-- Task requirements --
Search the records for the word "intros" and report each line that has it.

═════ Data for processing

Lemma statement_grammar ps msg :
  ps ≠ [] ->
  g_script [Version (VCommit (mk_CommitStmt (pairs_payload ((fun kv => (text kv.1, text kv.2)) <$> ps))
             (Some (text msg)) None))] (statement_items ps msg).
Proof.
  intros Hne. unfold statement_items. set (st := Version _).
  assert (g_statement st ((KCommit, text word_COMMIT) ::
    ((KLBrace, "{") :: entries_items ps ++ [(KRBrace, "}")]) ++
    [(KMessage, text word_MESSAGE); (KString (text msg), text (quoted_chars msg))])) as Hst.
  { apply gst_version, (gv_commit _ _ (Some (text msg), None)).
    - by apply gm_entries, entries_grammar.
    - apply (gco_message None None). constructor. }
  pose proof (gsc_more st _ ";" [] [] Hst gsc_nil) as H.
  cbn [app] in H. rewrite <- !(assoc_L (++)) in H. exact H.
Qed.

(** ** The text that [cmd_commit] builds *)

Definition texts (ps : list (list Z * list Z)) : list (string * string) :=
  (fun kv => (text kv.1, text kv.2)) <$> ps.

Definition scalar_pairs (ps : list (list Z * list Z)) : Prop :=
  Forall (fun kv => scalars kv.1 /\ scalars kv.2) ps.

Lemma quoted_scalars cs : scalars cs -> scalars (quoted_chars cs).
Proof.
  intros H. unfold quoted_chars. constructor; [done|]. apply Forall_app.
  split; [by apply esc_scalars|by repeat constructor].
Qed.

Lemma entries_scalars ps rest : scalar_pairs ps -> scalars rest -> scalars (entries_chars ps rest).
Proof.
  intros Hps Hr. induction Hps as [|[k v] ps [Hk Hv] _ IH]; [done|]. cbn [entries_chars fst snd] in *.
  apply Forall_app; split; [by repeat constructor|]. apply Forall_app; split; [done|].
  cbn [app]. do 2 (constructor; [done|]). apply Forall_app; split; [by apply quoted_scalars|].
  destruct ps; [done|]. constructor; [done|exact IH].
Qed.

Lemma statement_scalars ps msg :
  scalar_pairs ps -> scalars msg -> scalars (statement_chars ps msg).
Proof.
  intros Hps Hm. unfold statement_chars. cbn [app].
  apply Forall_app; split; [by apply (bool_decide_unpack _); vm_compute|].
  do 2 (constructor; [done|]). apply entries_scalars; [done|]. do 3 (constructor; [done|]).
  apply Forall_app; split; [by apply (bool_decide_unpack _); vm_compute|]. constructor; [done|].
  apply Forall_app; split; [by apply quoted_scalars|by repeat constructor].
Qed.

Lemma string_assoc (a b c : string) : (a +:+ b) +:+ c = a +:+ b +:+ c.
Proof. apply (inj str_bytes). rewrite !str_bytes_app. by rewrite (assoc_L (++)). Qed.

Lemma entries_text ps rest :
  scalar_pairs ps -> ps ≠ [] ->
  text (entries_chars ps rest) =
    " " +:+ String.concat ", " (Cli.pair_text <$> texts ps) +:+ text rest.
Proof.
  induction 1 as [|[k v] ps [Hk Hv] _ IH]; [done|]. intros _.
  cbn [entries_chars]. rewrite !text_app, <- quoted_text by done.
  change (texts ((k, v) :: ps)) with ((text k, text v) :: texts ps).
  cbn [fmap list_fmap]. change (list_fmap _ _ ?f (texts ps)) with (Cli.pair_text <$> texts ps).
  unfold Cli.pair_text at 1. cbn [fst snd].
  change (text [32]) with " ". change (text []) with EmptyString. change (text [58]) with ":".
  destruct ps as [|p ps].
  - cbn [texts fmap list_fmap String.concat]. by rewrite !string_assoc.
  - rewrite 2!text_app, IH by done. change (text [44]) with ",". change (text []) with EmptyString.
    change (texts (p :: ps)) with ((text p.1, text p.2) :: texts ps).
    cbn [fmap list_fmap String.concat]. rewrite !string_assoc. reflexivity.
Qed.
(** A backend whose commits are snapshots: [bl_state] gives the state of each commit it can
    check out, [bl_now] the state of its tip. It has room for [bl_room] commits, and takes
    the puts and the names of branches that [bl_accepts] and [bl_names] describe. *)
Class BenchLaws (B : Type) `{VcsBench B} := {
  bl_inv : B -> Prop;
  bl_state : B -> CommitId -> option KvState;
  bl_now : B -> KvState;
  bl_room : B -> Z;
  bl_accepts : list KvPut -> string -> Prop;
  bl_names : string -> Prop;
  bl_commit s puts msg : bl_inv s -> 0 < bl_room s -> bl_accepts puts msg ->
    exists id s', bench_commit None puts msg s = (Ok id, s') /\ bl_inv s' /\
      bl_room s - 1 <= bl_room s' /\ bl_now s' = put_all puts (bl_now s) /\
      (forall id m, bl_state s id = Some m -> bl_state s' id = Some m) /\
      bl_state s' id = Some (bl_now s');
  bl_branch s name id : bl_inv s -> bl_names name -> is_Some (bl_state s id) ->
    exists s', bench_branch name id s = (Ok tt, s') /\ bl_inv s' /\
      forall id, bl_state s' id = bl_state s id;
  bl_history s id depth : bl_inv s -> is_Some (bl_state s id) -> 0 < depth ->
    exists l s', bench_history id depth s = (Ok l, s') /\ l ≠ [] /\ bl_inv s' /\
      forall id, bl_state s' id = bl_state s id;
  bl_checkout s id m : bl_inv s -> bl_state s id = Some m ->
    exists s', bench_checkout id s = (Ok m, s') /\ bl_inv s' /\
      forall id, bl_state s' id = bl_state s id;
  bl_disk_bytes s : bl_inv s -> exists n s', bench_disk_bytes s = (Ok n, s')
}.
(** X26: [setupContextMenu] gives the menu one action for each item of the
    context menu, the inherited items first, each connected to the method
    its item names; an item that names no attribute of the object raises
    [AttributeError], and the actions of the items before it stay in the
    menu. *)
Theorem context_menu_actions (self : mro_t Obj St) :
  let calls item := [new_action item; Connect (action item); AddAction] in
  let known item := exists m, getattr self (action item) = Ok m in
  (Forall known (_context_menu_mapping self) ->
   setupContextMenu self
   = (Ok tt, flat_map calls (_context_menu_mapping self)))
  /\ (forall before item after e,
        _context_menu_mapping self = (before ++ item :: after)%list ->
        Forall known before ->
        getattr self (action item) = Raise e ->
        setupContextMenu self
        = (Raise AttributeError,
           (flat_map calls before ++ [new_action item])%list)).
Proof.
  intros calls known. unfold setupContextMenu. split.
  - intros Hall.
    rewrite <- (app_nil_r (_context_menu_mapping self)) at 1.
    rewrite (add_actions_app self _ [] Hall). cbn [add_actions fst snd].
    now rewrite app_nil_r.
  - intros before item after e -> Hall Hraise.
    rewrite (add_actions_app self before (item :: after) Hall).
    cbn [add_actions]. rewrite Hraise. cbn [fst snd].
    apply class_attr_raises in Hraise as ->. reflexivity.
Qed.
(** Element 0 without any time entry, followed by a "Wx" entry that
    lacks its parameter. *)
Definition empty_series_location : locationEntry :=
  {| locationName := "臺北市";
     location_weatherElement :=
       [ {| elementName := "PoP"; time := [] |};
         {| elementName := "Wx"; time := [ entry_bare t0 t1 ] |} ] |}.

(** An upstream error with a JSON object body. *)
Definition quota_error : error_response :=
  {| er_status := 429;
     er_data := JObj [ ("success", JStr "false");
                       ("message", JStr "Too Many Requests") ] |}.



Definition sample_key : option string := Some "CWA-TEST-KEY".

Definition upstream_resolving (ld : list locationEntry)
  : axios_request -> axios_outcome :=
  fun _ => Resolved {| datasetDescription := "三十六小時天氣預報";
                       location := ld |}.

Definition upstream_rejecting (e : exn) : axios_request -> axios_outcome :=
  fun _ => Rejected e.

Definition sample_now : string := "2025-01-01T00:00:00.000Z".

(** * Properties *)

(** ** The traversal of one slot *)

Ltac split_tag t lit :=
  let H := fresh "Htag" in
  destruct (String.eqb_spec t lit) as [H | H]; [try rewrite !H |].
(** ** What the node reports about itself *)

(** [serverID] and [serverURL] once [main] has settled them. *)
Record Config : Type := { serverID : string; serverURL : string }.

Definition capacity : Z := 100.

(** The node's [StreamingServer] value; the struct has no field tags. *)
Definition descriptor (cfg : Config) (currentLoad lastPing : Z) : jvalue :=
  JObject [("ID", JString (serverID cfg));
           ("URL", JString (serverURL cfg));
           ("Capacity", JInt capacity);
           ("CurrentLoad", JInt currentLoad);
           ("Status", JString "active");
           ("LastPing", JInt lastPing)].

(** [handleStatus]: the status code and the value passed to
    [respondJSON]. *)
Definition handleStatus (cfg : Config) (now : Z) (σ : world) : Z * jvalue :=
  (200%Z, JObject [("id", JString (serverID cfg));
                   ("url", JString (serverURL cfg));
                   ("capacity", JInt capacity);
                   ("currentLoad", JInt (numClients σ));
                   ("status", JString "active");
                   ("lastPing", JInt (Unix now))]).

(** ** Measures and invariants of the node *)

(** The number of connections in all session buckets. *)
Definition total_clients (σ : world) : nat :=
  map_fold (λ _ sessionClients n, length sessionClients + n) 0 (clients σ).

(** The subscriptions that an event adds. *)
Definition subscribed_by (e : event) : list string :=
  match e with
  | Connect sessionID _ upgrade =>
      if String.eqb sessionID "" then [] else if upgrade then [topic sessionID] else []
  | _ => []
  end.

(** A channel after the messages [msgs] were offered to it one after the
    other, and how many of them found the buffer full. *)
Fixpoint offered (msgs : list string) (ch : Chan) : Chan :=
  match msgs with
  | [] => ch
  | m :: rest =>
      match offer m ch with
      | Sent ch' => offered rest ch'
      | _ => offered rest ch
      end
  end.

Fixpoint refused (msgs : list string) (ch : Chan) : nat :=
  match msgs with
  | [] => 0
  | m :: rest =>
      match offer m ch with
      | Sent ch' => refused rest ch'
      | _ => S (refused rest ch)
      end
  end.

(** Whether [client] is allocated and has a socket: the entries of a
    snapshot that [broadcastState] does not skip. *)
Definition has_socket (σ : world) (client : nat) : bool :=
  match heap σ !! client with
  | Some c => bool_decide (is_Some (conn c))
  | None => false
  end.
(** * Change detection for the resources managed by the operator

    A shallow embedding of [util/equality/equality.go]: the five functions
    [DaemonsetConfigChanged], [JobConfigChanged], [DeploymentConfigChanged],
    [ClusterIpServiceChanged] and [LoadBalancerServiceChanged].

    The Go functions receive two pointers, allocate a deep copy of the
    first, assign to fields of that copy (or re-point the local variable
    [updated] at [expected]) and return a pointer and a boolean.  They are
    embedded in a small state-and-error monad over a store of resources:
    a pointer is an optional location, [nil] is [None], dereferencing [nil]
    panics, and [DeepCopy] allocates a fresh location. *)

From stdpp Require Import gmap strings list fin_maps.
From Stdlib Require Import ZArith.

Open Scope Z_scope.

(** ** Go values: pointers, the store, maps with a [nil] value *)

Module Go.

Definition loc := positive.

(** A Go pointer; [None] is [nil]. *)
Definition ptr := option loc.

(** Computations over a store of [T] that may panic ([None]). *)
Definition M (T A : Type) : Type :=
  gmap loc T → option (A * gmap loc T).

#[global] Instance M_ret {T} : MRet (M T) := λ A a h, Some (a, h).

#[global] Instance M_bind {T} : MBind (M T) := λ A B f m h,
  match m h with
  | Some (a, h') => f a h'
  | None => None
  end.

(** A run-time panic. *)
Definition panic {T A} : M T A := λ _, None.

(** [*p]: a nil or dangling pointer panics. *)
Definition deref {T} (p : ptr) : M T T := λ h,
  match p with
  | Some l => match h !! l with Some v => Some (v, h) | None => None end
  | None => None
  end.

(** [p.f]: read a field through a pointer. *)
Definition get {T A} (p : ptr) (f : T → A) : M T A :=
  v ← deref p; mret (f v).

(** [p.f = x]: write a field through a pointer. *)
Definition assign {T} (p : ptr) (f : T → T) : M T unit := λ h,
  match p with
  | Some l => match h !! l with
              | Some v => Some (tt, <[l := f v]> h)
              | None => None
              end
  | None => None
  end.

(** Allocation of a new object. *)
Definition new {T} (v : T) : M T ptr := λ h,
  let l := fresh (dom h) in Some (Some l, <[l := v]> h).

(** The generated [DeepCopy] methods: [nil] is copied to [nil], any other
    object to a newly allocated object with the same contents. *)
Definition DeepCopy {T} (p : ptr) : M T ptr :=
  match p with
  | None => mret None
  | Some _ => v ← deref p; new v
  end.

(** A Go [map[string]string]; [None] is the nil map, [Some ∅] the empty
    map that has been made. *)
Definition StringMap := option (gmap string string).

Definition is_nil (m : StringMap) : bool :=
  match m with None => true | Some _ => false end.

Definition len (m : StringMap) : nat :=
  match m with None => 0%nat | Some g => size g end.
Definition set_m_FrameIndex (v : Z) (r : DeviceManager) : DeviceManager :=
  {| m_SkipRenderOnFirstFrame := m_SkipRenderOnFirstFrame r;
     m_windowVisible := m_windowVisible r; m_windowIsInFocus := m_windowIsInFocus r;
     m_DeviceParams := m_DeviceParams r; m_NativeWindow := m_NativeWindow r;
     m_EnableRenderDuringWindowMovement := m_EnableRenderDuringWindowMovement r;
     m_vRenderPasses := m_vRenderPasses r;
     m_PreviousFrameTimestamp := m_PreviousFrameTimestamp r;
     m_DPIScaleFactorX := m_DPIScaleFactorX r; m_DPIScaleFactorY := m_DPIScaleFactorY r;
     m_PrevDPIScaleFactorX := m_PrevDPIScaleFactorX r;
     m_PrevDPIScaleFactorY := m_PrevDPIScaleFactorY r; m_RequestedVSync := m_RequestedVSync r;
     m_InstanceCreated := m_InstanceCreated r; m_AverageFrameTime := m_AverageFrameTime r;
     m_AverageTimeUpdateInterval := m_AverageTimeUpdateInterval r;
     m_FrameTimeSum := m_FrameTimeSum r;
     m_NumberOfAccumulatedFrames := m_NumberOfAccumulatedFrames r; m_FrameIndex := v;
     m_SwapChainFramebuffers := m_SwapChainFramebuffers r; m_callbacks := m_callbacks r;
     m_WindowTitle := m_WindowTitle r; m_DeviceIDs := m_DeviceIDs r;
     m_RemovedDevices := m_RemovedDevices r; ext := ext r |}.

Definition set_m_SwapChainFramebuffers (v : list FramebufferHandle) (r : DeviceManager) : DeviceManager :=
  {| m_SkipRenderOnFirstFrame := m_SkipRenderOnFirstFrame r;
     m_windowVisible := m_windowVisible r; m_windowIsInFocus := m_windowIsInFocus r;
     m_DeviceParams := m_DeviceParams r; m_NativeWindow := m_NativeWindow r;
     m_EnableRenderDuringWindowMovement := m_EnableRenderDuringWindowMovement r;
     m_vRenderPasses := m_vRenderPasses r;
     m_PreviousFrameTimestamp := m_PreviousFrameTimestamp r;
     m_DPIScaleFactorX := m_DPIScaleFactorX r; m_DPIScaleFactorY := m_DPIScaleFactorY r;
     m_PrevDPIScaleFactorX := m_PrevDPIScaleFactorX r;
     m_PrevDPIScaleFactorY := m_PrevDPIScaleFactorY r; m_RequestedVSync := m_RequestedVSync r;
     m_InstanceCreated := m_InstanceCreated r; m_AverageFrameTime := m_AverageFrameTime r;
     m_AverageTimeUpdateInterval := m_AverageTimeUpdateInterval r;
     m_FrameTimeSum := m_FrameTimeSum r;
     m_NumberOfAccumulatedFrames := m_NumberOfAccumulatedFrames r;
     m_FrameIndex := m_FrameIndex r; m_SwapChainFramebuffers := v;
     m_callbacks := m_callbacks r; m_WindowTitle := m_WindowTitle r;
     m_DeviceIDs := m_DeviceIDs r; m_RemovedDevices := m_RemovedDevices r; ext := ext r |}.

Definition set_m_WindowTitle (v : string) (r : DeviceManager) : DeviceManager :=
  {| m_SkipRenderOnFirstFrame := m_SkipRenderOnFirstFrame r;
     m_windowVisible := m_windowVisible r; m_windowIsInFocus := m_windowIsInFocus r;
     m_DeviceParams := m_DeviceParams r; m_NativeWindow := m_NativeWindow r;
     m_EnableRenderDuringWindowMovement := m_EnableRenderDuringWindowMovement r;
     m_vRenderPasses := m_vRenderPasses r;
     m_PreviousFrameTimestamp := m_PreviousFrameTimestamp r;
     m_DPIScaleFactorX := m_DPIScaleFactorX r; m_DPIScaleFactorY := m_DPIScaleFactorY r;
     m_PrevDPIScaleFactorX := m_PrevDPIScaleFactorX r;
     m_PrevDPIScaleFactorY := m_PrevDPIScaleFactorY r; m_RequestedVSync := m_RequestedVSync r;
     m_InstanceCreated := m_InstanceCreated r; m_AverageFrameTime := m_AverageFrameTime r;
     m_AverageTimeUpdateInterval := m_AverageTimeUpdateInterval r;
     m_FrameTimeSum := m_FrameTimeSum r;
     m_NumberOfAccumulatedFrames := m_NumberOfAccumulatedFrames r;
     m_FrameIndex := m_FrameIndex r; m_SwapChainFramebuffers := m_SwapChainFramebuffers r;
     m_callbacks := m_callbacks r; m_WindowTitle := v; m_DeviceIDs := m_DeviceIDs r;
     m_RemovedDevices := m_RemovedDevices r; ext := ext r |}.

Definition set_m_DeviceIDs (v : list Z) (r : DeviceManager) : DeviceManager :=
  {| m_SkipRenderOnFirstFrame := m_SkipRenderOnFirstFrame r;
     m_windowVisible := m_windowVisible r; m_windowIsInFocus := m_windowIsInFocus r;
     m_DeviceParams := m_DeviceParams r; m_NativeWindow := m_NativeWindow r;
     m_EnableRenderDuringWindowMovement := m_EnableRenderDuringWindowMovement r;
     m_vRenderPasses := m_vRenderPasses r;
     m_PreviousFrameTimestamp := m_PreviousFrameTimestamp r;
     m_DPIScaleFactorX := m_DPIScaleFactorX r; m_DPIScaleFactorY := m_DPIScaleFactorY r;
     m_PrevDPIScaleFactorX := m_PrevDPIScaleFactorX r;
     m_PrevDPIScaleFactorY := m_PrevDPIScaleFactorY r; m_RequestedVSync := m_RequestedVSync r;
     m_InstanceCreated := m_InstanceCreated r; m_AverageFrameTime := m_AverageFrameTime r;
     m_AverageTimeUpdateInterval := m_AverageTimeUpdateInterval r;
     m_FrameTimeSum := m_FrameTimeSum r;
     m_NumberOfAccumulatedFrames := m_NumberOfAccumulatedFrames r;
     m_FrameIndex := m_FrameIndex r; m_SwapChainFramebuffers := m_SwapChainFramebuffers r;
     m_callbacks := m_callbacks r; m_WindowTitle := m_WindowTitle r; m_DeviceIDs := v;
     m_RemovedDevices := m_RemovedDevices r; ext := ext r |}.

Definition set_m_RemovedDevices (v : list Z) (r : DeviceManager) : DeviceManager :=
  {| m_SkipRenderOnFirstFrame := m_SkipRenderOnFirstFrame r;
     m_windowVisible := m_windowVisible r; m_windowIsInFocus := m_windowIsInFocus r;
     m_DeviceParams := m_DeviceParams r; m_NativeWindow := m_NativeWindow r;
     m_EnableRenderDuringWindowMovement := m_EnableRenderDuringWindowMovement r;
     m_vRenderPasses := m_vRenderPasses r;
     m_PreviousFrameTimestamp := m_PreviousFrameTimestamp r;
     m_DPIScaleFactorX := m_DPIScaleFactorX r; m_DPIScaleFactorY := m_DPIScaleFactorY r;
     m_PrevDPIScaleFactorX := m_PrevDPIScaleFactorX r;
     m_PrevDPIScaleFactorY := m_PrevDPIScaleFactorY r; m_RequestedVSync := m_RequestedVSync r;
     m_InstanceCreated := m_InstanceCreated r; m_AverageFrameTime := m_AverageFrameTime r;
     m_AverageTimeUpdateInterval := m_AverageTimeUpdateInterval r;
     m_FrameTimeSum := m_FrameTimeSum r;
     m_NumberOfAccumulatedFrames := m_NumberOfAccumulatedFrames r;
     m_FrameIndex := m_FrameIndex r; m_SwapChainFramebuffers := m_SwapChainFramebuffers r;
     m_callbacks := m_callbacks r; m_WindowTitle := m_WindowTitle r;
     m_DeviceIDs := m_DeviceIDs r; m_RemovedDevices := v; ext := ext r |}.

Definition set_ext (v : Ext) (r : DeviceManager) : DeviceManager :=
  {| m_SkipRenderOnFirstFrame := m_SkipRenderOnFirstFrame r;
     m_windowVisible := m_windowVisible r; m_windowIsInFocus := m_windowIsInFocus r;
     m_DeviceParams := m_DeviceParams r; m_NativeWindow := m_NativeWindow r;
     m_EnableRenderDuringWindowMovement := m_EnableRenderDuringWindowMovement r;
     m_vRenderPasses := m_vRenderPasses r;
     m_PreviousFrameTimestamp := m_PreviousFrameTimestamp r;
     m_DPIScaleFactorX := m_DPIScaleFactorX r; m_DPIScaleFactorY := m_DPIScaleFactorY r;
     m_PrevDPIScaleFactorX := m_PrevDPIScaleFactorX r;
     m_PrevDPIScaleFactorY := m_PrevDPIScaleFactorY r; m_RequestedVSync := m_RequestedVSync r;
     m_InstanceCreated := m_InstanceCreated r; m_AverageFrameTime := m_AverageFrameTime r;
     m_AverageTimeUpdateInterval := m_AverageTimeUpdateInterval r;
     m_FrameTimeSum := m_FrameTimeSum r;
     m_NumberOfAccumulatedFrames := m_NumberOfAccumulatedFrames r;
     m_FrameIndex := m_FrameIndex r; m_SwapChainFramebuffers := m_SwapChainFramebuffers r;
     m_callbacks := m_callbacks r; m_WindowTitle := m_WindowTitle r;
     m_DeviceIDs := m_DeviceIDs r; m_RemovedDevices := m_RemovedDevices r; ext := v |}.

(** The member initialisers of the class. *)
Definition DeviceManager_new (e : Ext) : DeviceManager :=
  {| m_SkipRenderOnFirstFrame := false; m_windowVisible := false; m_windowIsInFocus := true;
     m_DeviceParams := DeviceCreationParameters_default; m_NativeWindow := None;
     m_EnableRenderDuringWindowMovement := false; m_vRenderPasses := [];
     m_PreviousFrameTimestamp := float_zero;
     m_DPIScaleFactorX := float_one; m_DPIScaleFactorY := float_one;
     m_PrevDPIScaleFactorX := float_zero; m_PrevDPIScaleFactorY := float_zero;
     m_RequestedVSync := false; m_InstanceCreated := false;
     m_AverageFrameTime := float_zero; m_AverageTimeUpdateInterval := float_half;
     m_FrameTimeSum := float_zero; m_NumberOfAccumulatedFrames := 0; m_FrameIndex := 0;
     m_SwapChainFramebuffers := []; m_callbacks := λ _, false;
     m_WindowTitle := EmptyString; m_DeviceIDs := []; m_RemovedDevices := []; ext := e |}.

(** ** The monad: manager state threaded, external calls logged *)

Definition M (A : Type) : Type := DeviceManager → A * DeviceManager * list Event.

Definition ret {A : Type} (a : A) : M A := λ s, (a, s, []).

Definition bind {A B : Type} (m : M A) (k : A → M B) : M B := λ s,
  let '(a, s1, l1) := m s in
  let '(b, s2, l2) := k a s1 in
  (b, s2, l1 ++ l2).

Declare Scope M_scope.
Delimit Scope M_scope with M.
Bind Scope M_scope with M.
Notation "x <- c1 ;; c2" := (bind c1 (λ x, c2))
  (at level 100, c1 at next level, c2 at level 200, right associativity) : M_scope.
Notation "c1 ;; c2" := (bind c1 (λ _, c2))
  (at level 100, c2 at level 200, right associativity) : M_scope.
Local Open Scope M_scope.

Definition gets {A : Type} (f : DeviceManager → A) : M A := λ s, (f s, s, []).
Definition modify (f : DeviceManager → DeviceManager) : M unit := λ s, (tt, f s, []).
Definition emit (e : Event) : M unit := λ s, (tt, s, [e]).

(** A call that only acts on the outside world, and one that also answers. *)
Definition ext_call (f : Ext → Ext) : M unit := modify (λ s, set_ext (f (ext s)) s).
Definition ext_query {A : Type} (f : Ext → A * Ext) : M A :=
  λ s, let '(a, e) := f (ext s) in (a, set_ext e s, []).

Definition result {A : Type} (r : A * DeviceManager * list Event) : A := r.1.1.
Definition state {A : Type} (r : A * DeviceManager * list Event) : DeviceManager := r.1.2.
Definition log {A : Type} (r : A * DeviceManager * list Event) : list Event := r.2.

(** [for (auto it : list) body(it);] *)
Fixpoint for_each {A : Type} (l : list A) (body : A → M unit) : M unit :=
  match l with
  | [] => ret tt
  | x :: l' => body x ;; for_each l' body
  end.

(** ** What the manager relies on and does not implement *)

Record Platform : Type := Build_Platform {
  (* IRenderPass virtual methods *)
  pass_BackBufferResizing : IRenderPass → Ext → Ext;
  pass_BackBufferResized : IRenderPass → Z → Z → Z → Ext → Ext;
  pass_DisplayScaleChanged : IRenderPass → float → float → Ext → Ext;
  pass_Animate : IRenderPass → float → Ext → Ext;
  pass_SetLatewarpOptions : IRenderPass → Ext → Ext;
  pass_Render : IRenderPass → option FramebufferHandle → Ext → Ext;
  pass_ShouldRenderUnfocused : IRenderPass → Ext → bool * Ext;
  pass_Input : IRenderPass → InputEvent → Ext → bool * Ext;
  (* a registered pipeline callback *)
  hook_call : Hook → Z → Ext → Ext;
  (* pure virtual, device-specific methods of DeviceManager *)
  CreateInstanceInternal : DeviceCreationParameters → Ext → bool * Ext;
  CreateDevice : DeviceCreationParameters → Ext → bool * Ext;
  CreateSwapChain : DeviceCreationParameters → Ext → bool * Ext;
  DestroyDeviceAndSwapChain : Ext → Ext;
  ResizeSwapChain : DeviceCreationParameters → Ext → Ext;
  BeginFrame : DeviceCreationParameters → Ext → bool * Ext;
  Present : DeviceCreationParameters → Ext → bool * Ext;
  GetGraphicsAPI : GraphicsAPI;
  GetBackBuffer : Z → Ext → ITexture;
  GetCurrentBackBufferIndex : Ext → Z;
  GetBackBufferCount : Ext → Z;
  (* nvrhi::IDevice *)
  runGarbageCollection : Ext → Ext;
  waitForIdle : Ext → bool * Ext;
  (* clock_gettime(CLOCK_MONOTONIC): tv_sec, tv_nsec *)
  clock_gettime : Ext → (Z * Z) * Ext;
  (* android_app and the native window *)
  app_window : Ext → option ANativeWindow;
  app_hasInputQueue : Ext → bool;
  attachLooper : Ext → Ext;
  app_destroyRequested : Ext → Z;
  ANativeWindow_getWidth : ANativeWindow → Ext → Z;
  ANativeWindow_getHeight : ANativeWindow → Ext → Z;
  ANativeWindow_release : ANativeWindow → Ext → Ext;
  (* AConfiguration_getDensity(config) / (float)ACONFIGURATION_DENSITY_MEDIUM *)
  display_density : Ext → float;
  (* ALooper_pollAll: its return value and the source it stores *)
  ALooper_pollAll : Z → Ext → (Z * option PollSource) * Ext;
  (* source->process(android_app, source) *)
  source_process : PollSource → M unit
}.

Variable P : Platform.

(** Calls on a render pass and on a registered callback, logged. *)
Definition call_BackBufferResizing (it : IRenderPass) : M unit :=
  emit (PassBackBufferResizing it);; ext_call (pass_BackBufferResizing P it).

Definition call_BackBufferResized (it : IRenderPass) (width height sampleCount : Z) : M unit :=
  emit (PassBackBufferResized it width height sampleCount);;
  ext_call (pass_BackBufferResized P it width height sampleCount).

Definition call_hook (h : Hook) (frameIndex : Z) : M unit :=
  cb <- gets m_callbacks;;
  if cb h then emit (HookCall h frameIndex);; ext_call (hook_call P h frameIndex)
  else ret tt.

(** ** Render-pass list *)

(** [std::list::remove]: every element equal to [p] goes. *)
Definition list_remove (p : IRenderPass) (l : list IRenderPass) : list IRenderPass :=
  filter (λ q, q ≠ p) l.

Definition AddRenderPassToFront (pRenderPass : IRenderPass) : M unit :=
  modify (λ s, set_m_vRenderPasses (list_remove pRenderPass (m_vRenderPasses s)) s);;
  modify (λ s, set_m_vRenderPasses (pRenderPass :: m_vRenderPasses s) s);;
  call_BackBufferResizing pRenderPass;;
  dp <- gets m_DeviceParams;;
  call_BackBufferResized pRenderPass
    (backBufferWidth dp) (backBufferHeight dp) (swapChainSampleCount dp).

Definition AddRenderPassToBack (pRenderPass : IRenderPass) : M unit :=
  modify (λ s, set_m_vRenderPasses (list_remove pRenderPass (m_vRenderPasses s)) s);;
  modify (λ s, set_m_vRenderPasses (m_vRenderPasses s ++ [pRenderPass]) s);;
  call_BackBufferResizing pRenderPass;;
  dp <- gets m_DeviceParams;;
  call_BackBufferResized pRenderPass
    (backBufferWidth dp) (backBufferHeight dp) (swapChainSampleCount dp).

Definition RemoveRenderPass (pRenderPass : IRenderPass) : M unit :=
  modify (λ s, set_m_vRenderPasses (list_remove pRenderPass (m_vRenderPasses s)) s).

══════════

-- Output for this task --
  intros Hne. unfold statement_items. set (st := Version _).
  intros H. unfold quoted_chars. constructor; [done|]. apply Forall_app.
  intros Hps Hr. induction Hps as [|[k v] ps [Hk Hv] _ IH]; [done|]. cbn [entries_chars fst snd] in *.
  intros Hps Hm. unfold statement_chars. cbn [app].
  induction 1 as [|[k v] ps [Hk Hv] _ IH]; [done|]. intros _.
  intros calls known. unfold setupContextMenu. split.
  - intros Hall.
  - intros before item after e -> Hall Hraise.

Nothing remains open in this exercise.